Report back each line of the data that contains the word "Record".

Data entries
^^^^^^^^^^^^^^^^

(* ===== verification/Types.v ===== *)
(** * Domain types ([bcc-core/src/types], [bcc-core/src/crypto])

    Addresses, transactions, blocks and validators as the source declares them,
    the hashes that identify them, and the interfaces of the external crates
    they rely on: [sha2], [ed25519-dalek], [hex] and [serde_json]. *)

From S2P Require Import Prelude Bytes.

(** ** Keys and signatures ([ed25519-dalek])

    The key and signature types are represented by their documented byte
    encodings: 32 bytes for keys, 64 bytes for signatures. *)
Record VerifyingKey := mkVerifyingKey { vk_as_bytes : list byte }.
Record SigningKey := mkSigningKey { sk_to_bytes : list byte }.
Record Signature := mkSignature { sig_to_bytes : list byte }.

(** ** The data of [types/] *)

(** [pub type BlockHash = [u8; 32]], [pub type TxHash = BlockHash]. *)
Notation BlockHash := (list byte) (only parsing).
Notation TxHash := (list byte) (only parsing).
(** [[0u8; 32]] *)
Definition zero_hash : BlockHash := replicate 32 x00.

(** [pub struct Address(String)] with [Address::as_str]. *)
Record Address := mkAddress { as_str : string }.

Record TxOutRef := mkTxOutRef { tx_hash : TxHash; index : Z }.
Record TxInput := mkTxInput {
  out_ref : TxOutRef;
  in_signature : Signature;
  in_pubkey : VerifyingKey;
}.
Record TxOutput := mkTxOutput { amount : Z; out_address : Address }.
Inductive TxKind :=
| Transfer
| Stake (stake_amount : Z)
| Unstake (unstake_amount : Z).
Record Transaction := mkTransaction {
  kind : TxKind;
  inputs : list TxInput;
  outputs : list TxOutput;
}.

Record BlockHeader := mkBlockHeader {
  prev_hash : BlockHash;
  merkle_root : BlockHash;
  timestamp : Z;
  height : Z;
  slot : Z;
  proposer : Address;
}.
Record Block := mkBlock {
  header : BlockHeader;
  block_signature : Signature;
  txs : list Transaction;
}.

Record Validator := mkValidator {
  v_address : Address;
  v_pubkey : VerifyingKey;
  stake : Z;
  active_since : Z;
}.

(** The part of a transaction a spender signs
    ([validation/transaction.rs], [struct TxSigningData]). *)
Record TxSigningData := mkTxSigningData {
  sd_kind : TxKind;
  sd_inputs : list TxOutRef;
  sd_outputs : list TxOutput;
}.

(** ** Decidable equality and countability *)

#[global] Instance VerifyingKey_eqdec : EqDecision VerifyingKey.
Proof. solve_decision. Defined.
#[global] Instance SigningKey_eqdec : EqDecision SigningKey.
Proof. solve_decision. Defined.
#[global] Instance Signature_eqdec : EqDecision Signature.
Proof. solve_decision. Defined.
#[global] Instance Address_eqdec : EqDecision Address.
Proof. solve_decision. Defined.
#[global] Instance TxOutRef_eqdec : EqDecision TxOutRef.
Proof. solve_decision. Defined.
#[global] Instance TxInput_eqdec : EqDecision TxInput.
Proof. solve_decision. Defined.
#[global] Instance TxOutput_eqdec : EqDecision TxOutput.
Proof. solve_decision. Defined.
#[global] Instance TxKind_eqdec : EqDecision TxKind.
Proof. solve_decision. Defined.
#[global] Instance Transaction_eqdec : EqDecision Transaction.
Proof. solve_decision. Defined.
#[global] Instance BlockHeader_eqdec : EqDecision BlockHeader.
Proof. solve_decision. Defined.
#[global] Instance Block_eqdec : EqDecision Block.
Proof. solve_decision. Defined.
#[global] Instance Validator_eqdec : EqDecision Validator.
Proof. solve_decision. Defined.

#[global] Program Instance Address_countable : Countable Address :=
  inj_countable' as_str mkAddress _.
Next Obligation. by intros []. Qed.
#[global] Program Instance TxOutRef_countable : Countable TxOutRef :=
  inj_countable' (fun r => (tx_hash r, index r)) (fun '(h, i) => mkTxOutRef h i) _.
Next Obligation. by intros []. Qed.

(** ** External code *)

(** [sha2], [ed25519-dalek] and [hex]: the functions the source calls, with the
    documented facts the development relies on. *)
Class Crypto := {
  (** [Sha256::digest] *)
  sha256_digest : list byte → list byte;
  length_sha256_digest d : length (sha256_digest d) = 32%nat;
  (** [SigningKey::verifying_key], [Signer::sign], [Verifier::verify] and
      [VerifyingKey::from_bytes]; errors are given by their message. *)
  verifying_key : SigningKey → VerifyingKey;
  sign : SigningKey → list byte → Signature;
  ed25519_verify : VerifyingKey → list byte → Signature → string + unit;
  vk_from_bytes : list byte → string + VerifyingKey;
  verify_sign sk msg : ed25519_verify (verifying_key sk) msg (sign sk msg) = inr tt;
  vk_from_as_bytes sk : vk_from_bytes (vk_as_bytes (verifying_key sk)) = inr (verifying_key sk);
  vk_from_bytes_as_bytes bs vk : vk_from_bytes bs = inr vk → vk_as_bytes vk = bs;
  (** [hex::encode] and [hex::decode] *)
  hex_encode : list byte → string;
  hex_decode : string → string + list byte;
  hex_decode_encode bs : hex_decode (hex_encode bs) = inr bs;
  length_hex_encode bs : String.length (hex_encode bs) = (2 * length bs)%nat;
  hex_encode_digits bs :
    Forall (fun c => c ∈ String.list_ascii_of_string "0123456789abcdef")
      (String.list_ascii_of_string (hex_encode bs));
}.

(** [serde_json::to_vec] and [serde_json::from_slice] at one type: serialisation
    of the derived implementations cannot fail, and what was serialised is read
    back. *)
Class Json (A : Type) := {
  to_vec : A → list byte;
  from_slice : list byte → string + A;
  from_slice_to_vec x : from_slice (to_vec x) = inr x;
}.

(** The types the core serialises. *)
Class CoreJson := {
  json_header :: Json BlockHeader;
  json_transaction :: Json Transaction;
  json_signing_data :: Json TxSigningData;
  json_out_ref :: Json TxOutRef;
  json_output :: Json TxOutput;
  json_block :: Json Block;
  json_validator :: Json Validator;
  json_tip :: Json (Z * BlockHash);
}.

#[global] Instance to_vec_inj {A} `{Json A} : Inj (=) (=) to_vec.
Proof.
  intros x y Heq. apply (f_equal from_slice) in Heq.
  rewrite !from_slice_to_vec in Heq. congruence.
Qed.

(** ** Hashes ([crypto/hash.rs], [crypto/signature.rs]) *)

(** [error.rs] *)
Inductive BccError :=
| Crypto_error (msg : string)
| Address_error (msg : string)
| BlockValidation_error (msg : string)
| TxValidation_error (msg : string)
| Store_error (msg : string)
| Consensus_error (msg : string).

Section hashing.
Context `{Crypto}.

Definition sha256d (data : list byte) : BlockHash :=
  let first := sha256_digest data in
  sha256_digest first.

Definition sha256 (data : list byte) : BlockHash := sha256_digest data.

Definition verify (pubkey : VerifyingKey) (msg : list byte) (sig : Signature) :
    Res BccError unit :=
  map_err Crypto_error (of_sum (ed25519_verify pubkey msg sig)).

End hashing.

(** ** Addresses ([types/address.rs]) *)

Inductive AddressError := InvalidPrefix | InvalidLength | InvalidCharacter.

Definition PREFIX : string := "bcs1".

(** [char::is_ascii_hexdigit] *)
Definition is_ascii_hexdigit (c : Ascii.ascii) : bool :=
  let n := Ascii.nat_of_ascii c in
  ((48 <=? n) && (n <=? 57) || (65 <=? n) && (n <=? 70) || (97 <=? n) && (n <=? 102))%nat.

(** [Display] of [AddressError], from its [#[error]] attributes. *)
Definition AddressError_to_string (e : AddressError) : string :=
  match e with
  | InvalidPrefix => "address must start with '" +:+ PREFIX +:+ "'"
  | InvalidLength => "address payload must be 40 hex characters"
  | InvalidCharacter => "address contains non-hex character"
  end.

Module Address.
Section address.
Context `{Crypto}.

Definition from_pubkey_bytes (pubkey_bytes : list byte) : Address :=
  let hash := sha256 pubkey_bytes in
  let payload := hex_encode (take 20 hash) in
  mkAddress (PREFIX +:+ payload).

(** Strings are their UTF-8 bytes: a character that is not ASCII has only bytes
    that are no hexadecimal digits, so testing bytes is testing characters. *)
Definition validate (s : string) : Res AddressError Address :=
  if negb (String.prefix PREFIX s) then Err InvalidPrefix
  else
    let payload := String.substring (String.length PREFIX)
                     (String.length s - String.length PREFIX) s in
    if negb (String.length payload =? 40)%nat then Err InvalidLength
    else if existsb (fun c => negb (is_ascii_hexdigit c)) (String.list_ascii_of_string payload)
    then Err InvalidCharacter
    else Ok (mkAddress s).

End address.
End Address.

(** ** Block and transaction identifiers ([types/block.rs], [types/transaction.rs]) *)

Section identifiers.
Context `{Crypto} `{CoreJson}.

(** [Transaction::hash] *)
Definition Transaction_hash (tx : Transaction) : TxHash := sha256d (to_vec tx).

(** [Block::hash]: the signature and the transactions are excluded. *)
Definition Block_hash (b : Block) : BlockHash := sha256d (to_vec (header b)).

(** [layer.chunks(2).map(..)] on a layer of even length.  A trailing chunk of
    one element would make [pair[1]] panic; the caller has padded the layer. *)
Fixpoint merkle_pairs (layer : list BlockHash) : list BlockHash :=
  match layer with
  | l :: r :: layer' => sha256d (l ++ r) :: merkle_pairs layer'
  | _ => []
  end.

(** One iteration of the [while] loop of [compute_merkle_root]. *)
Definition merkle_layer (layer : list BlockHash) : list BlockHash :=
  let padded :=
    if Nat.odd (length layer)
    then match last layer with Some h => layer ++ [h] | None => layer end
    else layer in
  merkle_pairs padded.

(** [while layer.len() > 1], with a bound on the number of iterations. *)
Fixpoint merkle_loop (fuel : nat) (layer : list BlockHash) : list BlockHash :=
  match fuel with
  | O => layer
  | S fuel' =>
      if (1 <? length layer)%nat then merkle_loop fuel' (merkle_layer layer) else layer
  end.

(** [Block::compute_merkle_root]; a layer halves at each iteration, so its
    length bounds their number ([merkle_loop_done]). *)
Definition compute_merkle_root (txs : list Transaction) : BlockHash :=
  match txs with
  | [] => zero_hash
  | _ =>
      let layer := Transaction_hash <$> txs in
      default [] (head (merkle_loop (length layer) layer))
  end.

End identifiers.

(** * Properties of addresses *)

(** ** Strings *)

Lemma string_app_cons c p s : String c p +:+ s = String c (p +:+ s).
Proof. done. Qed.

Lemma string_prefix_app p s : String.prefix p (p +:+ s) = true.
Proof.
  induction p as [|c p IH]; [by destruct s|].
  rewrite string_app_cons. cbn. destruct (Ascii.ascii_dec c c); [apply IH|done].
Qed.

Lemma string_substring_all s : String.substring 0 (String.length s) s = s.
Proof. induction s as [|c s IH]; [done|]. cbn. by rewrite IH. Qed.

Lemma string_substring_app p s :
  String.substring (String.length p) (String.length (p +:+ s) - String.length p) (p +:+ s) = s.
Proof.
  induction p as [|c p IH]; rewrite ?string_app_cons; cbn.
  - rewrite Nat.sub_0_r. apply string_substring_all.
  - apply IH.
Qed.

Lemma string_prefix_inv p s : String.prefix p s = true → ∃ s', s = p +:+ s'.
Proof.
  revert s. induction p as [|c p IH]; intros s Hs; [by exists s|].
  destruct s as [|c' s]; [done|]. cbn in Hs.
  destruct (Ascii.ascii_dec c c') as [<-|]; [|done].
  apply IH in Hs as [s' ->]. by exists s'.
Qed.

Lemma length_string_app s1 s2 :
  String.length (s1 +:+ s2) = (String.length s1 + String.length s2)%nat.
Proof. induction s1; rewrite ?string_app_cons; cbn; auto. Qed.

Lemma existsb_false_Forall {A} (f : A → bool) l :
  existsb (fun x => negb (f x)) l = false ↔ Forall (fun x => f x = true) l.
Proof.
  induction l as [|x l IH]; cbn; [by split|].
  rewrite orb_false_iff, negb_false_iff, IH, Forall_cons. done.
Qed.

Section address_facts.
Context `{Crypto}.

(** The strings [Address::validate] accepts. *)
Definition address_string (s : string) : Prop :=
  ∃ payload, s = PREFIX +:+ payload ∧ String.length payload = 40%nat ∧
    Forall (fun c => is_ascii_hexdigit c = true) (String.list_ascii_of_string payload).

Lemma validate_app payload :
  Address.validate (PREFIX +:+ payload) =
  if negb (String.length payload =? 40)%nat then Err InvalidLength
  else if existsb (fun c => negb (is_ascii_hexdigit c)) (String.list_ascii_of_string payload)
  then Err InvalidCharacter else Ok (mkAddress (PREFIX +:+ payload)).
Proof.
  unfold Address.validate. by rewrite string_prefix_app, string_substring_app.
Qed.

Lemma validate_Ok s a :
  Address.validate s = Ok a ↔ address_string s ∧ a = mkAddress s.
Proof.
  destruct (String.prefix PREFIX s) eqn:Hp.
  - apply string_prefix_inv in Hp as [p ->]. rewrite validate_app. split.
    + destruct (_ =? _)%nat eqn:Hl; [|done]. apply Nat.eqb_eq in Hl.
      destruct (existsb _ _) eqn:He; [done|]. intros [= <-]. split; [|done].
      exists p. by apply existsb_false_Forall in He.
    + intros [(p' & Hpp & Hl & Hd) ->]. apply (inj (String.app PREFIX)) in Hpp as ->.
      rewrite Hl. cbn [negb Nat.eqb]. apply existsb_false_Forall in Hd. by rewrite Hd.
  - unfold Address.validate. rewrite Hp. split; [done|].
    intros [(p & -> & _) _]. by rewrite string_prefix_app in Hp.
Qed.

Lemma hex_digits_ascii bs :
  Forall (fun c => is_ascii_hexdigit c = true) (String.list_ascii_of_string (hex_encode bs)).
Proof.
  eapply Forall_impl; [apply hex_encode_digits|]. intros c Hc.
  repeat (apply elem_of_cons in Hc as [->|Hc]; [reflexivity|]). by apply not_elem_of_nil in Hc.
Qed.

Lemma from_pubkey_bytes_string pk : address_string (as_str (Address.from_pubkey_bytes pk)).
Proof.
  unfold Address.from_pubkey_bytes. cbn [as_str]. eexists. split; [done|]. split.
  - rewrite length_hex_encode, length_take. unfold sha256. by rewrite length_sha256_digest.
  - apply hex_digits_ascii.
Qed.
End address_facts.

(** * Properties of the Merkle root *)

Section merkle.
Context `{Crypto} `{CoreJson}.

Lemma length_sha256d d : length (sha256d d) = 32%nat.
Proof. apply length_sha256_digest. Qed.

^^^^^^^^^^^^^^^^

=== SOLUTION TO THE EXERCISE ===
Record VerifyingKey := mkVerifyingKey { vk_as_bytes : list byte }.
Record SigningKey := mkSigningKey { sk_to_bytes : list byte }.
Record Signature := mkSignature { sig_to_bytes : list byte }.
Record Address := mkAddress { as_str : string }.
Record TxOutRef := mkTxOutRef { tx_hash : TxHash; index : Z }.
Record TxInput := mkTxInput {
Record TxOutput := mkTxOutput { amount : Z; out_address : Address }.
Record Transaction := mkTransaction {
Record BlockHeader := mkBlockHeader {
Record Block := mkBlock {
Record Validator := mkValidator {
Record TxSigningData := mkTxSigningData {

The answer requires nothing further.